Shot noise does not work this way. Because it stems from the discrete, particle-by-particle nature of current flow rather than from heat energy, lowering the temperature does nothing to reduce it. The only factor that matters is the current itself: more current means more shot noise; less current means less. Both types of noise are spectrally flat, meaning they spread their energy evenly across all frequencies (making them forms of “white noise”), but their physical origins and the ways you can control them are fundamentally different.
Shot Noise in Photography and Imaging
If you’ve ever taken a photo in dim light and noticed a grainy, speckled texture, you’ve seen the effects of photon shot noise. A camera sensor works by counting photons that hit each pixel. When plenty of light is available, each pixel collects thousands or millions of photons, and the random variation between pixels is a tiny fraction of the total. The image looks clean. In low light, each pixel may collect only a few dozen photons. The random Poisson fluctuations then represent a large fraction of the signal, and the image looks noisy.
This same principle affects fluorescence microscopy, astronomical imaging, and any situation where photons are being counted. Camera manufacturers can engineer away other noise sources: thermal noise drops when the sensor is cooled, readout noise can be reduced with better electronics, and digitization noise improves with finer analog-to-digital conversion. But photon shot noise is inherent to the quantum nature of light. No amount of electronic design can eliminate it. The only way to reduce its relative impact is to collect more photons, either by increasing the light intensity or by extending the exposure time.
Where Shot Noise Matters Most
Shot noise becomes the dominant concern in systems that operate at very low signal levels. In fiber-optic communications, photodetectors converting light pulses into electrical signals deal with shot noise as a fundamental sensitivity floor. In semiconductor devices like diodes and transistors, shot noise appears wherever current crosses a junction. Precision analog circuits, such as those in scientific instruments and medical devices, must account for it when amplifying tiny signals.

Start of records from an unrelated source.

(* ===== verification/Registry.v ===== *)
(** * Registry: theorems about the name registry

    What src/bus/services.c promises to the rest of the bus.  A request refines
    its specification of [Ownership], refused or not, with or without memory; a
    request dispatched by src/bus/dispatch.c is answered, and the states reached
    this way satisfy the invariant, among it the limit on the names of a
    connection.  Adding an owner is undone by cancelling the transaction;
    removing one is not, which is shown by two runs. *)

From stdpp Require Import gmap.
From S2P Require Import Prelude Search Names Types Services Ledger Ownership Hello.

(** The invariant of the registry. *)
Definition consistent (b : bus) : Prop := ∃ r t, state [] r t b.

(** What a request does, by its specification; of its messages, those that pass are
    in the transaction. *)
Definition effect `{BC : BusContext} (name : bytes) (spec : list claim * Z * list signal) (result : Z)
    (b b' : bus) : Prop :=
  let '(q, reply, xs) := spec in
  result = reply ∧ queue b' name = q ∧ (∀ name', name' ≠ name → queue b' name' = queue b name')
  ∧ messages b' = messages b ++ List.filter (passes (delivered b)) xs
  ∧ delivered b' = delivered b ∧ error b' = None.

Lemma moved_effect `{BC : BusContext} name q reply xs r t r' t' t2 b b' p p' :
  state p r t b → state p' r' t2 b' → error b = None → moved name q xs r t r' t' →
  t_messages t2 = t_messages t' → t_delivered t2 = t_delivered t' → t_error t2 = t_error t' →
  effect name (q, reply, xs) reply b b'.
Proof.
  intros Hb Hb' He [M1 M2 M3 (M4 & M5 & M6 & M7 & M8)] E1 E2 E3.
  pose proof (rep_tx _ _ _ _ (proj1 Hb)) as E. pose proof (rep_tx _ _ _ _ (proj1 Hb')) as E'.
  subst t t2. simpl in *. split; [done|]. split; [by rewrite (queue_rep _ _ _ _ _ Hb')|].
  split; [|split_and!; congruence]. intros name' Hn.
  by rewrite (queue_rep _ _ _ _ _ Hb'), (queue_rep _ _ _ _ _ Hb), M2.
Qed.

Lemma consistent_conn b r t c d p :
  state p r t b → connections b !! c = Some d →
  is_Some (r_base r !! c) ∧ n_services_owned d = Z.of_nat (length (owned r c)).
Proof.
  intros (Hb & _) Hd. pose proof (rep_conn _ _ _ _ Hb c) as Hc. unfold conn_ok in Hc.
  rewrite Hd in Hc. destruct (r_base r !! c); [|done]. split; [eauto|tauto].
Qed.

Lemma stopped_error b : stopped b → error b = Some DBUS_ERROR_NO_MEMORY.
Proof. intros (p & r & t & (Hb & _) & He). by rewrite (rep_tx _ _ _ _ Hb) in He. Qed.

(** *** The names of a connection *)

(** The names in whose queue a connection is. *)
Definition names_of (b : bus) (c : connection) : gset bytes :=
  filter (λ n, c ∈ map who (queue b n)) (dom (service_hash b)).

Section owned.
Context r t b (Hb : state [] r t b) (Hh : t_hooks t = []) (c : connection).

Lemma owner_linked o s cl :
  r_owner r !! o = Some (s, cl) →
  ∃ n l, r_service r !! s = Some (n, l) ∧ r_hash r !! n = Some s ∧ o ∈ l ∧ NoDup (map (conn_of r) l).
Proof.
  destruct Hb as (_ & W & A). intros Ho.
  pose proof (live_owner _ _ _ A _ _ _ Ho) as Hpos. rewrite Hh in Hpos.
  unfold owner_refs, links in Hpos. simpl in Hpos.
  destruct (r_service r !! s) as [[n l]|] eqn:Hs; simpl in Hpos; [|change (cnt [] o) with 0%nat in Hpos; lia].
  rewrite Nat.add_0_r in Hpos. apply cnt_pos in Hpos. exists n, l. split; [done|].
  destruct (wf_attached _ _ _ W _ _ _ Hs) as [?|?%not_elem_of_nil]; [by intros ->; apply not_elem_of_nil in Hpos| |done].
  split; [done|]. split; [done|]. by apply (wf_conns _ _ _ W _ _ _ Hs).
Qed.

Let name_at (x : owner_ptr * (service_ptr * claim)) : bytes :=
  from_option fst [] (r_service r !! fst (snd x)).
Let mine := filter (λ x : owner_ptr * (service_ptr * claim), who (snd (snd x)) = c)
  (map_to_list (r_owner r)).

Lemma mine_names_nodup : NoDup (name_at <$> mine).
Proof.
  apply NoDup_fmap_2_strong.
  - intros [o [s cl]] [o' [s' cl']] [Hc Hx%elem_of_map_to_list]%list_elem_of_filter
      [Hc' Hy%elem_of_map_to_list]%list_elem_of_filter E.
    destruct (owner_linked _ _ _ Hx) as (n & l & Hs & Hn & Hol & Hnd).
    destruct (owner_linked _ _ _ Hy) as (n' & l' & Hs' & Hn' & Hol' & _).
    unfold name_at in E. simpl in *. rewrite Hs, Hs' in E. simpl in E. subst n'.
    assert (s' = s) as -> by congruence. assert (l' = l) as -> by congruence.
    assert (o' = o) as ->; [|congruence].
    assert (conn_of r o = conn_of r o') as Eo.
    { rewrite (conn_of_owner _ _ _ _ Hx), (conn_of_owner _ _ _ _ Hy). congruence. }
    apply list_elem_of_lookup in Hol as [i Hi], Hol' as [j Hj].
    assert (i = j) as ->; [|congruence].
    eapply (NoDup_lookup (map (conn_of r) l)); [done|by rewrite list_lookup_fmap, Hi|].
    rewrite list_lookup_fmap, Hj. simpl. by rewrite Eo.
  - apply list.NoDup_filter, NoDup_map_to_list.
Qed.

Lemma mine_names n : n ∈ name_at <$> mine ↔ n ∈ names_of b c.
Proof.
  pose proof Hb as (Hr & W & _). unfold names_of. rewrite elem_of_filter, elem_of_dom.
  rewrite (rep_hash _ _ _ _ Hr), (queue_rep _ _ _ _ _ Hb). split.
  - intros ([o [s cl]] & -> & [Hc Hx%elem_of_map_to_list]%list_elem_of_filter)%list_elem_of_fmap.
    destruct (owner_linked _ _ _ Hx) as (n & l & Hs & Hn & Hol & _). unfold name_at. simpl in *.
    rewrite Hs. simpl. split; [|eauto]. unfold queue_in, links. rewrite Hn, Hs. simpl.
    apply list_elem_of_fmap. exists cl. split; [done|]. apply list_elem_of_fmap. exists o.
    split; [|done]. unfold claim_at. by rewrite Hx.
  - intros [Hq [s Hn]]. destruct (wf_hash _ _ _ W _ _ Hn) as (l & Hs & _).
    unfold queue_in, links in Hq. rewrite Hn, Hs in Hq. simpl in Hq.
    apply list_elem_of_fmap in Hq as (cl & -> & (o & -> & Hol)%list_elem_of_fmap).
    destruct (wf_links _ _ _ W _ _ _ _ Hs Hol) as [cl Ho]. apply list_elem_of_fmap.
    exists (o, (s, cl)). unfold name_at. simpl. rewrite Hs. split; [done|].
    apply list_elem_of_filter. split; [|by apply elem_of_map_to_list]. simpl.
    unfold claim_at. by rewrite Ho.
Qed.

Lemma owned_size : length (owned r c) = size (names_of b c).
Proof.
  replace (names_of b c) with (list_to_set (name_at <$> mine) : gset bytes).
  - rewrite size_list_to_set by apply mine_names_nodup. rewrite length_fmap.
    unfold owned, owned_in. by rewrite length_fmap.
  - apply set_eq. intros n. rewrite elem_of_list_to_set. apply mine_names.
Qed.

End owned.

(** *** Dispatching a request *)

(** A reference held across the dispatch counts as the bus's own. *)
Definition with_base (r : reg) (c : connection) (n : nat) : reg :=
  Reg (r_hash r) (r_service r) (r_owner r) (<[c := n]> (r_base r)).

Lemma with_base_state p r t c n b d (f : nat → nat) :
  state p r t b → (0 < n)%nat → connections b !! c = Some d →
  (f (conn_refcount d) = n + cnt (l_conn (ledger p r (t_hooks t))) c)%nat →
  state p (with_base r c n) t
    (with_connections <[c := ConnectionData (f (conn_refcount d)) (services_owned d)
       (n_services_owned d)]> b).
Proof.
  intros ([H1 H2 H3 H4 H5] & [W1 W2 W3 W4 W5 W6 W7] & [A1 A2]) Hpos Hd Hf.
  assert (∀ c', is_Some (r_base r !! c') → is_Some (r_base (with_base r c n) !! c')) as Hbase.
  { intros c' Hc'. simpl. destruct (decide (c' = c)) as [->|]; [rewrite lookup_insert_eq; eauto|].
    by rewrite lookup_insert_ne. }
  split; [|split]; [split; try done|split; try done|split; try done].
  - intros c'. specialize (H4 c'). unfold conn_ok in *. simpl.
    destruct (decide (c' = c)) as [->|]; [|by rewrite !lookup_insert_ne].
    rewrite !lookup_insert_eq. rewrite Hd in H4. destruct (r_base r !! c); [|done].
    simpl in *. split; [exact Hf|tauto].
  - intros o s cl Ho. destruct (W5 _ _ _ Ho). split; [done|]. by apply Hbase.
  - intros c' n'. simpl. destruct (decide (c' = c)) as [->|].
    + rewrite lookup_insert_eq. by intros [= <-].
    + rewrite lookup_insert_ne by done. apply W7.
Qed.

Lemma state_connection p r t b c n :
  state p r t b → r_base r !! c = Some n →
  ∃ d, connections b !! c = Some d
       ∧ conn_refcount d = (n + cnt (l_conn (ledger p r (t_hooks t))) c)%nat.
Proof.
  intros (Hb & _) Hn. pose proof (rep_conn _ _ _ _ Hb c) as Hc. unfold conn_ok in Hc.
  rewrite Hn in Hc. destruct (connections b !! c) as [d|]; [|done]. exists d. tauto.
Qed.

Lemma ref_state r t c n :
  r_base r !! c = Some n →
  runs (state [] r t) (dbus_connection_ref c) (λ _, state [] (with_base r c (S n)) t).
Proof.
  intros Hn b m Hb Hm. destruct (state_connection _ _ _ _ _ _ Hb Hn) as (d & Hd & Hr).
  cbv [dbus_connection_ref get_connection mbind M_bind gets checked id set_connection modify].
  rewrite Hd. eexists tt, _, m. split; [done|]. split; [|done].
  apply (with_base_state [] r t c (S n) b d (λ x, x + 1)%nat Hb); [lia|done|lia].
Qed.

Lemma unref_state r t c n :
  r_base r !! c = Some (S n) → (0 < n)%nat →
  runs (state [] r t) (dbus_connection_unref c) (λ _, state [] (with_base r c n) t).
Proof.
  intros Hn Hpos b m Hb Hm. destruct (state_connection _ _ _ _ _ _ Hb Hn) as (d & Hd & Hr).
  cbv [dbus_connection_unref get_connection mbind M_bind gets checked id set_connection modify
       assert_].
  rewrite Hd. rewrite (proj2 (Nat.ltb_lt _ _)) by lia. eexists tt, _, m. split; [done|].
  split; [|done].
  apply (with_base_state [] r t c n b d (λ x, x - 1)%nat Hb); [lia|done|lia].
Qed.

(** The transaction holds the outcome [q], [xs] of a request on [n]; the connections
    that have said Hello are [k]. *)
Definition pending r (t : tx) n (q : list claim) (xs : list signal) (k : BusConnections) (b : bus) :
    Prop :=
  ∃ r' t', state [] r' t' b ∧ queue_in r' n = q
    ∧ (∀ n', n' ≠ n → queue_in r' n' = queue_in r n') ∧ r_base r' = r_base r
    ∧ t_messages t' = t_messages t ++ xs ∧ t_delivered t' = t_delivered t ∧ t_error t' = None
    ∧ t_clients t' = k.

(** The outcome has been sent. *)
Definition served r (t : tx) n (q : list claim) (xs : list signal) (k : BusConnections) (b : bus) :
    Prop :=
  ∃ r' t', state [] r' t' b ∧ queue_in r' n = q
    ∧ (∀ n', n' ≠ n → queue_in r' n' = queue_in r n') ∧ r_base r' = r_base r
    ∧ t_hooks t' = [] ∧ t_messages t' = [] ∧ t_delivered t' = t_delivered t ++ xs
    ∧ t_error t' = None ∧ t_clients t' = k.

Section theorems.
Context `{BC : BusContext}.

Lemma reply_state r t c v :
  t_error t = None →
  runs (state [] r t) (reply_with c v) (λ _, state [] r (with_message t (MethodReturn c v))).
Proof.
  intros He. apply (hoare_runs _ _ _ (λ _, True)).
  do 2 (eapply hoare_bind; [by apply oom_request_state|]; intros []; cbv beta).
  eapply hoare_on_failure; [by apply from_driver_state|]. intros b m Hb.
  cbv [BUS_SET_OOM mbind M_bind gets id]. by destruct (error b).
Qed.

Lemma handle_acquire_state r t c n flags :
  t_error t = None → is_Some (r_base r !! c) →
  refusal c n (Z.of_nat (length (owned r c))) = None → strstr n (lit ".unique-") = None →
  runs (state [] r t) (bus_driver_handle_acquire_service c n flags)
    (λ _ b, let '(q, reply, xs) := acquire_spec n c flags (queue_in r n) in
       pending r t n q (List.filter (passes (t_delivered t)) (xs ++ [MethodReturn c reply]))
         (t_clients t) b).
Proof.
  intros He Hc Href Hu b m Hb Hm. unfold bus_driver_handle_acquire_service.
  assert (error b = None) as Heb by (rewrite (rep_tx _ _ _ _ (proj1 Hb)) in He; done).
  cbv [_DBUS_ASSERT_ERROR_IS_CLEAR mbind M_bind gets assert_ checked id]. rewrite Heb. simpl.
  unfold bus_registry_acquire_service, _dbus_get_base_service_name_and_pid. rewrite Hu.
  cbv [mbind M_bind mret M_ret]. change (0 =? 0) with true. cbv iota.
  destruct (hoare_runs _ _ _ _ (acquire_named_state r t c n flags He Hc Href) b m Hb Hm)
    as (v & b1 & m1 & -> & Ha & Hm1).
  destruct (acquire_spec n c flags (queue_in r n)) as [[q reply] xs].
  destruct Ha as [-> (r1 & t1 & Hb1 & [M1 M2 M3 (M4 & M5 & M6 & M7 & M8)])].
  destruct (reply_state r1 t1 c reply ltac:(congruence) b1 m1 Hb1 Hm1) as ([] & b2 & m2 & -> & Hb2 & ?).
  exists tt, b2, m2. split; [done|]. split; [|done]. eexists r1, _. split; [exact Hb2|].
  split_and!; try done; simpl; [by rewrite M4, M5, List.filter_app, app_assoc|congruence..].
Qed.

At higher signal levels, shot noise doesn’t disappear, but other noise sources (thermal noise, interference, amplifier noise) tend to overshadow it. The transition point depends on the specific system. In a well-designed, cooled camera sensor imaging a bright scene, shot noise may still be the largest remaining noise source simply because everything else has been minimized.
Reducing Shot Noise in Practice
Because shot noise scales directly with current, the most straightforward way to reduce it in an electronic circuit is to use smaller currents. This is a real design constraint in precision analog electronics, where engineers deliberately keep bias currents low to minimize noise at sensitive input stages.
In imaging and photon-counting applications, the strategy flips. You want more signal, not less, because the signal-to-noise ratio improves with the square root of the photon count. Doubling your exposure time, for instance, doubles the signal but only increases the noise by a factor of about 1.4, so the image gets cleaner. Using a sensor with higher quantum efficiency (one that successfully converts a larger fraction of incoming photons into electrons) has the same effect.
In some quantum-mechanical systems, correlations between charge carriers can actually suppress shot noise below the level predicted by simple Poisson statistics. This is called sub-Poissonian noise, and it occurs in certain nanoscale devices and quantum-optical setups where particles are no longer fully independent. The ratio of observed noise to the standard Poisson prediction is known as the Fano factor: a value of 1 means standard shot noise, below 1 means suppression, and above 1 means enhanced noise. These effects are mostly relevant in research settings, but they reveal that shot noise is not just a nuisance. It carries information about how particles interact and correlate inside a device.